Stored data entries

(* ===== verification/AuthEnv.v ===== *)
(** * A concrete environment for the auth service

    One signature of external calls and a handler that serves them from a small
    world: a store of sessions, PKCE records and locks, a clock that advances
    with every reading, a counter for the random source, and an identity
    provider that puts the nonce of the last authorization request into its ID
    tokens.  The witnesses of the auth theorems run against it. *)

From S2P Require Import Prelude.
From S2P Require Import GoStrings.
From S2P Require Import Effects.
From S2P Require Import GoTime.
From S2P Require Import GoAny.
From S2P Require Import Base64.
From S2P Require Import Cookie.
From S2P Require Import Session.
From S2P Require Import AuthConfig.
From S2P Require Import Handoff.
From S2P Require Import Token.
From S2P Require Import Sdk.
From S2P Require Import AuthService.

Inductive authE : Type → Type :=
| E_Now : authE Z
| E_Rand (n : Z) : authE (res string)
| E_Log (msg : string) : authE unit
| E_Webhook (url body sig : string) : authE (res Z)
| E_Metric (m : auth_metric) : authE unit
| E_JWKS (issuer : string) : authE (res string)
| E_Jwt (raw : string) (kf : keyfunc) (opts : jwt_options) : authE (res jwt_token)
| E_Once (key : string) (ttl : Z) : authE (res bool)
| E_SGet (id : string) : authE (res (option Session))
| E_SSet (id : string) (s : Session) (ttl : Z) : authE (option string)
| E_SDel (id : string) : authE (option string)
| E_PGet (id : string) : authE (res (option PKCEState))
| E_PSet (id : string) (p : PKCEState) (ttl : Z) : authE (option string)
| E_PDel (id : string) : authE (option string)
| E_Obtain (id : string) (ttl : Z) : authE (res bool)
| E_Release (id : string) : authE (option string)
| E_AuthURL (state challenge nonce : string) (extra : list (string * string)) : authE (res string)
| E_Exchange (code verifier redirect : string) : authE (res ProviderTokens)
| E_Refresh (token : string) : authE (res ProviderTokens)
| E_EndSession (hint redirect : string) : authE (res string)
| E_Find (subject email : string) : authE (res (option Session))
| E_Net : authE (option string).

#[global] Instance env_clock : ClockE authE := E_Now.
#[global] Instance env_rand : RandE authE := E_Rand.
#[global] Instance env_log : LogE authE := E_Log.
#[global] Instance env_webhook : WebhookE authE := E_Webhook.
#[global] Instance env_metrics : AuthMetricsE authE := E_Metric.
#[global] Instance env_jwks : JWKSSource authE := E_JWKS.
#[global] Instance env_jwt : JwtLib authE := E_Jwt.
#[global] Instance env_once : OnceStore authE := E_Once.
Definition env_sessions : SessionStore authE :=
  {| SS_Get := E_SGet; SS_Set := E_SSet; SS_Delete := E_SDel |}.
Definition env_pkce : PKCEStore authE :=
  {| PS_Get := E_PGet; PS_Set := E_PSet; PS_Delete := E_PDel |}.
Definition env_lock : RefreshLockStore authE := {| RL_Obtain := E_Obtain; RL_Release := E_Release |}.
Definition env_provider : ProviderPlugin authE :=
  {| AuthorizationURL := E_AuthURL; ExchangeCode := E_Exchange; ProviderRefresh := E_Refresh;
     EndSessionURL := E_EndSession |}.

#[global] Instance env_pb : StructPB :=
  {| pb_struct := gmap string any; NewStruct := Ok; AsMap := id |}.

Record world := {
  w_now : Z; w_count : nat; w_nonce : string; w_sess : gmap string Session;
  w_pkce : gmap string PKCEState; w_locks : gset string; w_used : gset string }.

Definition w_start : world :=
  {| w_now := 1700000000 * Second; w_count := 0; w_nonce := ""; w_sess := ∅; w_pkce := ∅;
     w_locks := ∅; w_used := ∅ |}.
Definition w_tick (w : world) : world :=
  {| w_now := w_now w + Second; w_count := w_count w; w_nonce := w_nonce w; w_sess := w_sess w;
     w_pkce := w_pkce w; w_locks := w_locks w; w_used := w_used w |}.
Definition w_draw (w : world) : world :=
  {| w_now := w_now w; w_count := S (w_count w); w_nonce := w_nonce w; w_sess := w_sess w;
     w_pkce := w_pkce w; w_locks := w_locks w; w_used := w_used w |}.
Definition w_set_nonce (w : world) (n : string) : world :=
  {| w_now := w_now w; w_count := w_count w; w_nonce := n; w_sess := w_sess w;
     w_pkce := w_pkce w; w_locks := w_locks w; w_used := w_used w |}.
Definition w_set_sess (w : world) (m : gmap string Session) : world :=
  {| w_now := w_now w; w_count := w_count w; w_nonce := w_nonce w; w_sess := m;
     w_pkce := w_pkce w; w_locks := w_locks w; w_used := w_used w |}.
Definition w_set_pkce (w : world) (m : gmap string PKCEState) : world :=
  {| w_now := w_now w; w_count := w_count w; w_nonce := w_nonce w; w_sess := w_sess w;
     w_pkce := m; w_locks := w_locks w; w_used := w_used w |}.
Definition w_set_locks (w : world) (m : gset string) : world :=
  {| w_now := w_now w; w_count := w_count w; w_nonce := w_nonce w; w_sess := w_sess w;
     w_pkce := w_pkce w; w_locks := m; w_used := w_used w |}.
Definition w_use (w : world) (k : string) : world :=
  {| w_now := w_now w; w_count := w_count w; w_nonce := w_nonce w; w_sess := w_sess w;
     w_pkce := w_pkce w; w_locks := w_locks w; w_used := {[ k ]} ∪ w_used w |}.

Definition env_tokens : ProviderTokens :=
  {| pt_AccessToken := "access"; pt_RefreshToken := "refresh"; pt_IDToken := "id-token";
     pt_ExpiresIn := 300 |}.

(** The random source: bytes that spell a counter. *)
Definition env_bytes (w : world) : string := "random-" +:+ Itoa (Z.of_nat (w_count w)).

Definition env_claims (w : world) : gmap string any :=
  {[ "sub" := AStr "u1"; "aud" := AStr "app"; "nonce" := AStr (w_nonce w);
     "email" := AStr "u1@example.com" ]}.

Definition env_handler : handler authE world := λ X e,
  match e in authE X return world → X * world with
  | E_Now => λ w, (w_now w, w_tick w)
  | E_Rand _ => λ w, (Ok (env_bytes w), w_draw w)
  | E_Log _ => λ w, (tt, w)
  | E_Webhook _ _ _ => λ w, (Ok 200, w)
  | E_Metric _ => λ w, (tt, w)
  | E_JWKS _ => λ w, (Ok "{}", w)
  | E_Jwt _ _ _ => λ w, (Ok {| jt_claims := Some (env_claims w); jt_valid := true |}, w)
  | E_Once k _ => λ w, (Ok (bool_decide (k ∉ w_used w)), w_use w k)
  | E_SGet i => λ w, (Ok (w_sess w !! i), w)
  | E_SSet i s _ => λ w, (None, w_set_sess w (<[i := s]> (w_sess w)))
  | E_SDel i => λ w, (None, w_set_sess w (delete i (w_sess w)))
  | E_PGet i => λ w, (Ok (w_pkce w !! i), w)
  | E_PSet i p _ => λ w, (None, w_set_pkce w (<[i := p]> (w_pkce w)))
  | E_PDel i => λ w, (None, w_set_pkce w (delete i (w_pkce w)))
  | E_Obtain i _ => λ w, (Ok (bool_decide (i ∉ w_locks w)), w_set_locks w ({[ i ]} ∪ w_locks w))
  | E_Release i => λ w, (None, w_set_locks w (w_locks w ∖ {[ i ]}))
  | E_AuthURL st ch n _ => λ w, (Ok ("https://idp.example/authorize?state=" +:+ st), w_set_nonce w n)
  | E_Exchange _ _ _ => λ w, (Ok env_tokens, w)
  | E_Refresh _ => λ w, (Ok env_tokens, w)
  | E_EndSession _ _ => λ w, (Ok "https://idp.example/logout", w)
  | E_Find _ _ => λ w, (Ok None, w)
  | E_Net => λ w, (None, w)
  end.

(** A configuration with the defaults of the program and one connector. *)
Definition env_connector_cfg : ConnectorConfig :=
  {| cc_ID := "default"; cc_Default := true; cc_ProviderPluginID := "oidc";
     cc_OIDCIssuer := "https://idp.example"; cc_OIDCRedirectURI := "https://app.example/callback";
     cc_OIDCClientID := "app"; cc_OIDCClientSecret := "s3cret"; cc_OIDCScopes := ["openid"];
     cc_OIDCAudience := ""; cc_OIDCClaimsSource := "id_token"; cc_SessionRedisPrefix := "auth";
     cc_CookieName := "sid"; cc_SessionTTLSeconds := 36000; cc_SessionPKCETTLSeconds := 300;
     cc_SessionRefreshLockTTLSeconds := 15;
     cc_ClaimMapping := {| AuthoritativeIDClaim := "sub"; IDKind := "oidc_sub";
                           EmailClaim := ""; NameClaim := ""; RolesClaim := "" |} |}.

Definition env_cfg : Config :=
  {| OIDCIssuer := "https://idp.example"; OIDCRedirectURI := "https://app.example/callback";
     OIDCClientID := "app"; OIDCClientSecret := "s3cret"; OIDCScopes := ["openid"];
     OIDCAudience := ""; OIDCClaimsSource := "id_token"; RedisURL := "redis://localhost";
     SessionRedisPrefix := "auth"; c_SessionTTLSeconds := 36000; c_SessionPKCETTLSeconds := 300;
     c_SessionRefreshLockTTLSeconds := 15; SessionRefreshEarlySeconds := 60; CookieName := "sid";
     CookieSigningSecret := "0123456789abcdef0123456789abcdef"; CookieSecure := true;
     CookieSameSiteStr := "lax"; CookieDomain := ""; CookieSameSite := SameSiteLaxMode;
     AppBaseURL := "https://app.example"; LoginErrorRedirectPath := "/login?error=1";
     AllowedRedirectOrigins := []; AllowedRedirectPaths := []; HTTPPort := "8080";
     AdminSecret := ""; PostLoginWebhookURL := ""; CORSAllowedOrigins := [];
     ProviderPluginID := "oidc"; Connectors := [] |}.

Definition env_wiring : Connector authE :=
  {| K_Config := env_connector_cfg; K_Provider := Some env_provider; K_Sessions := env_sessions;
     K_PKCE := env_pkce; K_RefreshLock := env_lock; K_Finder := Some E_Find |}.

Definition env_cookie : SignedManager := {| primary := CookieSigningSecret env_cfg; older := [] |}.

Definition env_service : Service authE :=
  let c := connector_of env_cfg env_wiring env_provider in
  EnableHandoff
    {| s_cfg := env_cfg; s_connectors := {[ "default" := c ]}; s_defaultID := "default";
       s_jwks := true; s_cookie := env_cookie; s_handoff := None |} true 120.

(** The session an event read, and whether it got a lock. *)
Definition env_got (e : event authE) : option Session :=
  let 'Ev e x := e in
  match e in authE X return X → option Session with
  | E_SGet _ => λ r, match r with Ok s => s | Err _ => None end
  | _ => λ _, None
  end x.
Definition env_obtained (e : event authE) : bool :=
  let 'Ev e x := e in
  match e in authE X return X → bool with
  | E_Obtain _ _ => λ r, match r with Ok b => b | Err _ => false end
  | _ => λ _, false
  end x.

→ PROBLEM STATEMENT
Write down again the exact lines running from the beginning of the data to the line containing "authE (res jwt_token)", with both ends included.

→ OUTPUT FOR THIS EXERCISE
(* ===== verification/AuthEnv.v ===== *)
(** * A concrete environment for the auth service

    One signature of external calls and a handler that serves them from a small
    world: a store of sessions, PKCE records and locks, a clock that advances
    with every reading, a counter for the random source, and an identity
    provider that puts the nonce of the last authorization request into its ID
    tokens.  The witnesses of the auth theorems run against it. *)

From S2P Require Import Prelude.
From S2P Require Import GoStrings.
From S2P Require Import Effects.
From S2P Require Import GoTime.
From S2P Require Import GoAny.
From S2P Require Import Base64.
From S2P Require Import Cookie.
From S2P Require Import Session.
From S2P Require Import AuthConfig.
From S2P Require Import Handoff.
From S2P Require Import Token.
From S2P Require Import Sdk.
From S2P Require Import AuthService.

Inductive authE : Type → Type :=
| E_Now : authE Z
| E_Rand (n : Z) : authE (res string)
| E_Log (msg : string) : authE unit
| E_Webhook (url body sig : string) : authE (res Z)
| E_Metric (m : auth_metric) : authE unit
| E_JWKS (issuer : string) : authE (res string)
| E_Jwt (raw : string) (kf : keyfunc) (opts : jwt_options) : authE (res jwt_token)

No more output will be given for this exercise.